There is of course an oddness in seeing such American actors as Damon, Affleck and Driver in period setting. The accents are an odd mix: Comer basically uses her regular (non-Scouse) performance voice, Damon does a gravelly version of his own, Walter an American twang to match Damon, Affleck is halfway to plummy Brit, Driver flattens his Californian tones. Damon is pretty good as the sulky, surly Carrouge who gets less sympathetic the more we see him, Driver is suitably charming on the surface but selfish. Comer plays wounded injustice extremely well and brings a lot of emotion to a difficult role. Affleck has the most fun, flouncing around in a blonde wig as a lordly, hedonistic pervert who likes nothing more than belittling Carrouge.

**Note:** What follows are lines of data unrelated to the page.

(* ===== verification/Platform.v ===== *)
(** The state one thread of the manager works on, and the world around it.

    [St C] is what a thread sees: its own controller [C], the shared data base
    [gWanMgrDataBase], the sysevent store and the calls made so far.  A call to
    code outside the model (PSM, the bus, the DHCP clients, a thread start, the
    clock) is recorded in [trace] and answered by an oracle that may depend on
    everything called before. *)

From S2P Require Export DmlTypes.

(** * The build *)

(** The compile-time switches the modelled code tests. *)
Class Build := {
  FEATURE_RDKB_CONFIGURABLE_WAN_INTERFACE : bool;
  FEATURE_RDKB_DHCP_MANAGER : bool;
  FEATURE_MAPT : bool;
  FEATURE_IPOE_HEALTH_CHECK : bool;
  FEATURE_RDKB_LED_MANAGER : bool;
  (** [_XB6_PRODUCT_REQ_] or [_CBR2_PRODUCT_REQ_]. *)
  XB6_CBR2_PRODUCT_REQ : bool;
  RDKB_GLOBAL_PRODUCT_REQ : bool;
  (** The name of the mesh bridge, a macro of the platform. *)
  MESH_IFNAME : string
}.

(** * Calls to code outside the model *)

Inductive Ext :=
| ClockGettime
| PthreadCreate (entry : string) (arg : list Z)
| PsmGet (name : string)
| PsmSet (name value : string)
| SyseventSet (name value : string)
| ExtCall (fn : string) (args : list string).
#[export] Instance Ext_eq_dec : EqDecision Ext.
Proof. solve_decision. Defined.

(** The answers: a number (a return code, a reading) and a string (an output
    buffer), given the earlier calls, newest first. *)
Class Platform := {
  answer : list Ext -> Ext -> Z;
  answer_s : list Ext -> Ext -> string;
  (** The descriptor of the sysevent daemon, -1 before it is opened. *)
  sysevent_fd : Z
}.

(** * The state of a thread *)

Record St (C : Type) := mk_St {
  ctl : C;
  db : WANMGR_DATA_ST;
  sys : gmap string string;
  trace : list Ext
}.
Arguments mk_St {C} _ _ _ _.
Arguments ctl {C} _.
Arguments db {C} _.
Arguments sys {C} _.
Arguments trace {C} _.
#[export] Instance St_settable C : Settable (St C) :=
  settable! (@mk_St C) <ctl; db; sys; trace>.

Section Platform.
Context `{Platform} {C : Type}.

(** Call [e] and return its answer. *)
Definition call (e : Ext) : M (St C) Z :=
  fun s => Some (answer (trace s) e, s <| trace := e :: trace s |>).
(** The same with the string it writes. *)
Definition call_s (e : Ext) : M (St C) (Z * string) :=
  fun s => Some ((answer (trace s) e, answer_s (trace s) e),
                 s <| trace := e :: trace s |>).
Definition call_ (e : Ext) : M (St C) unit := call e ;; ret tt.

(** [clock_gettime(CLOCK_MONOTONIC_RAW)], in seconds. *)
Definition clock_gettime : M (St C) Z := call ClockGettime.

Definition sysevent_set (name value : string) : M (St C) unit :=
  modify (fun s => s <| sys := <[name := value]> (sys s) |>
                     <| trace := SyseventSet name value :: trace s |>).
(** An unset name reads as the empty string. *)
Definition sysevent_get (name : string) : M (St C) string :=
  gets (fun s => default EmptyString (sys s !! name)).

Definition get_ctl {A} (f : C -> A) : M (St C) A := gets (fun s => f (ctl s)).
Definition get_controller : M (St C) C := gets ctl.
Definition set_ctl (f : C -> C) : M (St C) unit := modify (fun s => s <| ctl := f (ctl s) |>).
Definition get_db {A} (f : WANMGR_DATA_ST -> A) : M (St C) A := gets (fun s => f (db s)).
Definition set_db (f : WANMGR_DATA_ST -> WANMGR_DATA_ST) : M (St C) unit :=
  modify (fun s => s <| db := f (db s) |>).
End Platform.

(** * What these keep *)

Section PlatformFacts.
Context `{Platform} {C : Type}.

Lemma keeps_call {B} (f : St C -> B) e :
  (forall s t, f (s <| trace := t |>) = f s) -> Keeps f (call e).
Proof. intros Hf s a s' [= _ <-]. apply Hf. Qed.
Lemma keeps_call_s {B} (f : St C -> B) e :
  (forall s t, f (s <| trace := t |>) = f s) -> Keeps f (call_s e).
Proof. intros Hf s a s' [= _ <-]. apply Hf. Qed.
Lemma wp_call e (Q : Z -> St C -> Prop) s :
  (forall r, Q r (s <| trace := e :: trace s |>)) -> wp (call e) Q s.
Proof. intros HQ. apply HQ. Qed.
Lemma wp_call_s e (Q : Z * string -> St C -> Prop) s :
  (forall r, Q r (s <| trace := e :: trace s |>)) -> wp (call_s e) Q s.
Proof. intros HQ. apply HQ. Qed.
Lemma total_call e : Total (call (C := C) e).
Proof. intros s. by do 2 eexists. Qed.
Lemma total_call_s e : Total (call_s (C := C) e).
Proof. intros s. by do 2 eexists. Qed.
End PlatformFacts.

#[export] Hint Extern 2 (Keeps _ (call _)) => (apply keeps_call; reflexivity) : keeps.
#[export] Hint Extern 2 (Keeps _ (call_s _)) => (apply keeps_call_s; reflexivity) : keeps.
#[export] Hint Resolve total_call total_call_s : total.
#[export] Hint Unfold call_ clock_gettime sysevent_set sysevent_get get_controller get_ctl set_ctl get_db set_db : monad.
(** Reads and writes through the pointers. *)
Definition get_iface (i : iface_ptr) : M DML_WAN_IFACE :=
  p <- get_db (fun d => w_pIface d !! i) ;; deref p.
Definition upd_iface (i : iface_ptr) (f : DML_WAN_IFACE -> DML_WAN_IFACE) : M unit :=
  get_iface i ;; set_db (fun d => d <| w_pIface := alter f i (w_pIface d) |>).
Definition get_group (i : nat) : M WANMGR_IFACE_GROUP :=
  p <- get_db (fun d => w_Group d !! i) ;; deref p.
Definition upd_group (i : nat) (f : WANMGR_IFACE_GROUP -> WANMGR_IFACE_GROUP) : M unit :=
  get_group i ;; set_db (fun d => d <| w_Group := alter f i (w_Group d) |>).
Definition get_vif (p : vif_ptr) : M DML_VIRTUAL_IFACE :=
  I <- get_iface p.1 ;; deref (if_VirtIfList I !! p.2).
Definition upd_vif (p : vif_ptr) (f : DML_VIRTUAL_IFACE -> DML_VIRTUAL_IFACE) : M unit :=
  get_vif p ;; upd_iface p.1 (fun I => I <| if_VirtIfList ::= alter f p.2 |>).

(** The pattern
    [p = ..._locked(index); if(p != NULL) { body; ..._release(p); }] *)
Definition with_iface {A} (none : A) (index : Z) (body : iface_ptr -> M A) : M A :=
  p <- WanMgr_GetIfaceData_locked index ;;
  match p with
  | Some i => a <- body i ;; WanMgrDml_GetIfaceData_release ;; ret a
  | None => ret none
  end.
Definition with_group {A} (none : A) (index : Z) (body : nat -> M A) : M A :=
  p <- WanMgr_GetIfaceGroup_locked index ;;
  match p with
  | Some i => a <- body i ;; WanMgrDml_GetIfaceGroup_release ;; ret a
  | None => ret none
  end.
Definition with_config {A} (body : M A) : M A :=
  WanMgr_GetConfigData_locked ;;
  a <- body ;; WanMgrDml_GetConfigData_release ;; ret a.

(** [return WanMgr_getVirtualIfaceById(...)] is executed with the lock held,
    whether it found the virtual interface or not. *)
Definition WanMgr_getVirtualIface_locked (baseIfidx virtIfIdx : Z) : M (option vif_ptr) :=
  p <- WanMgr_GetIfaceData_locked baseIfidx ;;
  match p with
  | None => ret None
  | Some i =>
      I <- get_iface i ;;
      ret (pair i <$> WanMgr_getVirtualIfaceById (if_VirtIfList I) virtIfIdx)
  end.

(** The virtual interface is dereferenced without a test. *)
Definition WanMgr_getVlanIface_locked (baseIfidx virtIfIdx vlanid : Z)
    : M (option (vif_ptr * nat)) :=
  p <- WanMgr_GetIfaceData_locked baseIfidx ;;
  match p with
  | None => ret None
  | Some i =>
      I <- get_iface i ;;
      k <- deref (WanMgr_getVirtualIfaceById (if_VirtIfList I) virtIfIdx) ;;
      v <- get_vif (i, k) ;;
      ret (pair (i, k) <$> WanMgr_getVirtVlanIfById (vlan_InterfaceList (v_VLAN v)) vlanid)
  end.
Definition WanMgr_getVirtualMarking_locked (baseIfidx virtIfIdx Markingid : Z)
    : M (option (vif_ptr * nat)) :=
  p <- WanMgr_GetIfaceData_locked baseIfidx ;;
  match p with
  | None => ret None
  | Some i =>
      I <- get_iface i ;;
      k <- deref (WanMgr_getVirtualIfaceById (if_VirtIfList I) virtIfIdx) ;;
      v <- get_vif (i, k) ;;
      ret (pair (i, k) <$> WanMgr_getVirtMakingById (vlan_VirtMarking (v_VLAN v)) Markingid)
  end.

(** The searches over all interfaces: the lock is kept on the result and
    released when there is none. *)
Definition search_ifaces {R} (test : iface_ptr -> M (option R)) : M (option R) :=
  pthread_mutex_lock ;;
  some <- pIface_set ;;
  total <- get_db w_ulTotalNumbWanInterfaces ;;
  r <- (if some then for_break (range total) (fun idx => test (Z.to_nat idx)) else ret None) ;;
  match r with
  | Some p => ret (Some p)
  | None => WanMgrDml_GetIfaceData_release ;; ret None
  end.
Definition search_vifs (test : DML_VIRTUAL_IFACE -> bool) : M (option vif_ptr) :=
  search_ifaces (fun i =>
    I <- get_iface i ;;
    ret (pair i <$> list_search test (if_VirtIfList I))).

The Last Duel is part way to a decent film, but it just lacks that little bit extra to make it really come to life. Its alternative versions of the truth don’t illuminate as much as they need to – even if they are at points pleasingly subtle in their differences. It has an admirable feminist message, but defers most of it to the second half of the film (were they worried about sidelining the famous male actors?) and it’s concern that we should not doubt Marguerite at any point does undermine its drama. Handsomely filmed, it doesn’t make the impact it should. Perhaps that’s why it was one of the leading box office disasters of the Covid Pandemic?